Clients don't automatically reconnect #80

Open atoav opened 11 months ago

atoav commented 11 months ago

During the same long animation described in #79 at some point during the render things got slower. The two clients had disconnected and I had to reconnect them manually, after which things went considerably faster again. I assume this is not intended behaviour.

I don't know why the clients disconnected, maybe my router installed his automatic update or something, but my expectation would be that the clients reconnect automatically (otherwise unsupervised rendering, e.g. over night, is not possible).

LogicReinc commented 11 months ago

Reconnection logic already exists. But if it keeps failing it will give up. So it is sort of intended behavior. I guess I can increase the number of attempts.

atoav commented 11 months ago

Aha, cool, so maybe it just didn't work in this case. Does it have an exponential backoff or just some fixed interval?

LogicReinc commented 11 months ago

Fixed interval, 3 times, 1 second between each retry. The servers keep blender resources alive for 10 seconds after disconnecting. So if the client does not reconnect and "recover" its session, stuff gets deleted.

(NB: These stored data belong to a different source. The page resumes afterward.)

(* ===== verification/Connection.v ===== *)
(** * TCP connections

    [src/src/net/connection.rs]: the connection a readiness event drives.  The
    jobs are the closures the user installs: functions on the world [E], in
    which the socket and the event loop are, that may panic. *)
From Stdlib Require Import Strings.Byte.
From S2P Require Import Prelude EventSet Net.

Section Connection.
Context {E B : Type} {SO : StreamOps E} {BO : BytesOps B}.

Record TcpConnection := mkConn {
  tcp_stream : N;
  read_buffer : option B;
  write_buffer_sending : option B;
  write_buffer_waiting : option B;
  read_job : B → E → exec (B * E);
  writ_job : E → exec (bool * E);
  close_job : E → exec E;
  read_enabled : bool;
  write_enabled : bool;
  read_triggered : bool;
  write_triggered : bool;
  closed : bool;
}.
Implicit Types (c : TcpConnection) (e : E).

Definition with_read_buffer v c := mkConn (tcp_stream c) v (write_buffer_sending c)
  (write_buffer_waiting c) (read_job c) (writ_job c) (close_job c) (read_enabled c)
  (write_enabled c) (read_triggered c) (write_triggered c) (closed c).
Definition with_sending v c := mkConn (tcp_stream c) (read_buffer c) v
  (write_buffer_waiting c) (read_job c) (writ_job c) (close_job c) (read_enabled c)
  (write_enabled c) (read_triggered c) (write_triggered c) (closed c).
Definition with_waiting v c := mkConn (tcp_stream c) (read_buffer c)
  (write_buffer_sending c) v (read_job c) (writ_job c) (close_job c) (read_enabled c)
  (write_enabled c) (read_triggered c) (write_triggered c) (closed c).
Definition with_jobs r w k c := mkConn (tcp_stream c) (read_buffer c)
  (write_buffer_sending c) (write_buffer_waiting c) r w k (read_enabled c)
  (write_enabled c) (read_triggered c) (write_triggered c) (closed c).
Definition with_enabled r w c := mkConn (tcp_stream c) (read_buffer c)
  (write_buffer_sending c) (write_buffer_waiting c) (read_job c) (writ_job c)
  (close_job c) r w (read_triggered c) (write_triggered c) (closed c).
Definition with_triggered r w c := mkConn (tcp_stream c) (read_buffer c)
  (write_buffer_sending c) (write_buffer_waiting c) (read_job c) (writ_job c)
  (close_job c) (read_enabled c) (write_enabled c) r w (closed c).
Definition with_closed v c := mkConn (tcp_stream c) (read_buffer c)
  (write_buffer_sending c) (write_buffer_waiting c) (read_job c) (writ_job c)
  (close_job c) (read_enabled c) (write_enabled c) (read_triggered c)
  (write_triggered c) v.

(** [TcpConnection::new]: three empty buffers and jobs that only log. *)
Definition TcpConnection_new (tcp_stream : N) : TcpConnection :=
  mkConn tcp_stream (Some (bytes_with_capacity 1024)) (Some (bytes_with_capacity 1024))
    (Some (bytes_with_capacity 1024)) (λ b e, Done (b, e)) (λ e, Done (true, e)) Done
    true true false false false.

Definition connected c : bool := read_triggered c || write_triggered c.

Definition set_read_job c job : TcpConnection := with_jobs job (writ_job c) (close_job c) c.
Definition set_writ_job c job : TcpConnection := with_jobs (read_job c) job (close_job c) c.
Definition set_close_job c job : TcpConnection := with_jobs (read_job c) (writ_job c) job c.
Definition set_enabled c (enable : bool) : TcpConnection := with_enabled enable enable c.

Definition close_stream c e : exec E :=
  stream_deregister e (tcp_stream c) ≫= λ '(r, e),
  match r with
  | IoOk _ => Done e
  | IoErr _ => Panic PUnwrap
  end.

Definition handle_close c e : exec (TcpConnection * E) :=
  if closed c then Done (c, e)
  else
    let c := set_enabled c false in
    let c := with_closed true c in
    close_job c e ≫= λ e,
    close_stream c e ≫= λ e,
    Done (c, e).

(** The loop of [handle_read] ends when a read would block, returns no bytes
    or fails. *)
Fixpoint handle_read (fuel : nat) c e : exec (TcpConnection * E) :=
  match fuel with
  | O => NoFuel
  | S fuel =>
      unwrap PUnwrap (read_buffer c) ≫= λ buf,
      match try_read_buf e (tcp_stream c) buf with
      | (IoOk None, buf, e) =>
          let c := with_read_buffer (Some buf) c in
          Done (with_triggered false (write_triggered c) c, e)
      | (IoOk (Some r), buf, e) =>
          if 0 <? r then
            read_job c buf e ≫= λ '(buf, e),
            handle_read fuel (with_read_buffer (Some buf) c) e
          else
            read_job c buf e ≫= λ '(buf, e),
            let c := with_read_buffer (Some buf) c in
            let c := with_triggered false (write_triggered c) c in
            handle_close c e
      | (IoErr _, buf, e) =>
          let c := with_read_buffer (Some buf) c in
          let c := with_triggered false (write_triggered c) c in
          handle_close c e
      end
  end.

(** The buffer [write_data] sends: the content of [write_buffer_sending], or
    else of [write_buffer_waiting]; [None] when both are empty. *)
Definition take_buffer c : exec (option B * TcpConnection) :=
  unwrap PUnwrap (write_buffer_sending c) ≫= λ buf_snd,
  let '(buf_snd, buf_tmp) :=
    if 0 <? bytes_len buf_snd then bytes_split buf_snd
    else (buf_snd, bytes_with_capacity 1024) in
  let c := with_sending (Some buf_snd) c in
  if bytes_len buf_tmp =? 0 then
    unwrap PUnwrap (write_buffer_waiting c) ≫= λ buf,
    if 0 <? bytes_len buf then
      let '(buf, buf_tmp) := bytes_split buf in
      Done (Some buf_tmp, with_waiting (Some buf) c)
    else Done (None, c)
  else Done (Some buf_tmp, c).

Definition write_data c e : exec (TcpConnection * E) :=
  take_buffer c ≫= λ '(o, c),
  match o with
  | None => Done (c, e)
  | Some buf =>
      try_write_buf e (tcp_stream c) buf ≫= λ '(r, buf, e),
      match r with
      | IoOk None => Done (with_triggered (read_triggered c) false c, e)
      | IoOk (Some _) =>
          if 0 <? bytes_len buf then Done (c, e)
          else
            let c := with_triggered (read_triggered c) false c in
            writ_job c e ≫= λ '(ret, e),
            if negb ret then handle_close c e else Done (c, e)
      | IoErr _ => handle_close (with_triggered (read_triggered c) false c) e
      end
  end.

(** [send] always returns [Ok]: the number of bytes it was given, or 0. *)
Definition send c (bytes : B) e : exec (N * TcpConnection * E) :=
  if negb (write_enabled c) then Done (0, c, e)
  else
    let len := bytes_len bytes in
    if len =? 0 then Done (0, c, e)
    else
      unwrap PUnwrap (write_buffer_waiting c) ≫= λ buffer,
      write_data (with_waiting (Some (bytes_put buffer bytes)) c) e ≫= λ '(c, e),
      Done (len, c, e).

Definition handle_write c e : exec (TcpConnection * E) :=
  unwrap PUnwrap (write_buffer_waiting c) ≫= λ waiting,
  unwrap PUnwrap (write_buffer_sending c) ≫= λ sending,
  if (bytes_len waiting =? 0) && (bytes_len sending =? 0) then Done (c, e)
  else write_data c e.

Definition handle_event (fuel : nat) c (event : N) e : exec (TcpConnection * E) :=
  let ready := ready_from_usize event in
  (if Ready.is_readable ready
   then handle_read fuel (with_triggered true (write_triggered c) c) e
   else Done (c, e)) ≫= λ '(c, e),
  (if Ready.is_writable ready
   then handle_write (with_triggered (read_triggered c) true c) e
   else Done (c, e)) ≫= λ '(c, e),
  if Ready.is_error ready || Ready.is_hup ready
  then handle_close (with_triggered true true c) e
  else Done (c, e).

Definition shutdown c (how : Shutdown) e : io_result unit * TcpConnection * E :=
  let c :=
    if bool_decide (how = ShutRead) then with_enabled false (write_enabled c) c
    else if bool_decide (how = ShutWrite) then with_enabled (read_enabled c) false c
    else set_enabled c false in
  let '(r, e) := stream_shutdown e (tcp_stream c) how in
  (r, c, e).
End Connection.
Arguments TcpConnection E B : clear implicits.
(* ===== verification/PollProps.v ===== *)
(** * The poll: properties

    What [poll2] of [Poll] does with the answers of the kernel and the queue. *)
From S2P Require Import Prelude EventSet ReadinessState Duration Awakener Selector.
From S2P Require Import ReadinessQueue Registration QueueInv QueueSpec RegistrationSpec.
From S2P Require Import HandleSpec QueueProps Poll.

Section PollProps.
Context {J : Type} (null_job : J) (grow : N → N).
Context {P : Type} {PO : PipeOps P} {PL : PipeLaws P}.
Context {K : Type} {KO : EpollOps K} {KL : EpollLaws K}.
Implicit Types (pl : Poll J P K) (w : World (J:=J) (P:=P)) (q : qid) (d : list ptr).
Implicit Types x : ReadinessQueueInner (P:=P).

(** What the kernel answers to a call of [poll2] that waits with a timeout, and
    its state then: a wait that is interrupted is repeated with the time left,
    unless the call is interruptible; when no time is left there are no
    events.  The last number counts the repeated waits. *)
Inductive kernel_answer (elapsed : nat → Duration) (interruptible : bool) (room : N)
    : nat → option Duration → K → io_result (list epoll_event) → K → nat → Prop :=
  | answer_events i t ms k evs k' :
      select_timeout t = Done ms → epoll_wait k room ms = (IoOk evs, k') →
      kernel_answer elapsed interruptible room i t k (IoOk evs) k' 0
  | answer_error i t ms k e k' :
      select_timeout t = Done ms → epoll_wait k room ms = (IoErr e, k') →
      e ≠ Interrupted ∨ interruptible = true →
      kernel_answer elapsed interruptible room i t k (IoErr e) k' 0
  | answer_deadline i to ms k k' :
      select_timeout (Some to) = Done ms → epoll_wait k room ms = (IoErr Interrupted, k') →
      interruptible = false → duration_geb (elapsed i) to = true →
      kernel_answer elapsed interruptible room i (Some to) k (IoOk []) k' 0
  | answer_again_none i ms k k1 r k' n :
      select_timeout None = Done ms → epoll_wait k room ms = (IoErr Interrupted, k1) →
      interruptible = false →
      kernel_answer elapsed interruptible room (S i) None k1 r k' n →
      kernel_answer elapsed interruptible room i None k r k' (S n)
  | answer_again_some i to to' ms k k1 r k' n :
      select_timeout (Some to) = Done ms → epoll_wait k room ms = (IoErr Interrupted, k1) →
      interruptible = false → duration_geb (elapsed i) to = false →
      duration_sub to (elapsed i) = Done to' →
      kernel_answer elapsed interruptible room (S i) (Some to') k1 r k' n →
      kernel_answer elapsed interruptible room i (Some to) k r k' (S n).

I can bump this to about 5 without issues.

atoav commented 11 months ago

Gotcha.

I can bump this to about 5 without issues.

Maybe it would be a good idea to instead try reconnecting periodically after that? E.g. periodically once every 15 minutes or so. This would increase the reliability of the whole thing, otherwise a 5 second outage (not unheard of) could mean that after the outage only localhost is rendering for the rest of the time. If you render on a deadline that could ruin your day.

LogicReinc commented 11 months ago

Due to the reasons mentioned before. After 10 seconds resources are disposed, so for a periodic retry, it would require re-syncing. This is purposely not done as it can vastly increase the chance of user error because the file could have been edited etc. Syncing is done across nodes at the same time to avoid this issue.

Note that BlendFarm was originally not designed for animations, but single-frame shared rendering, hence the architecture is more centered around that. And thus the idea of syncing at a later time didn't make much sense.

There is another ongoing issue that asks for re-syncing disconnected nodes, but because this requires some logistical changes for that to be possible, it has not been implemented yet. This likely won't be implemented before 1.1.6 as it requires significantly more testing.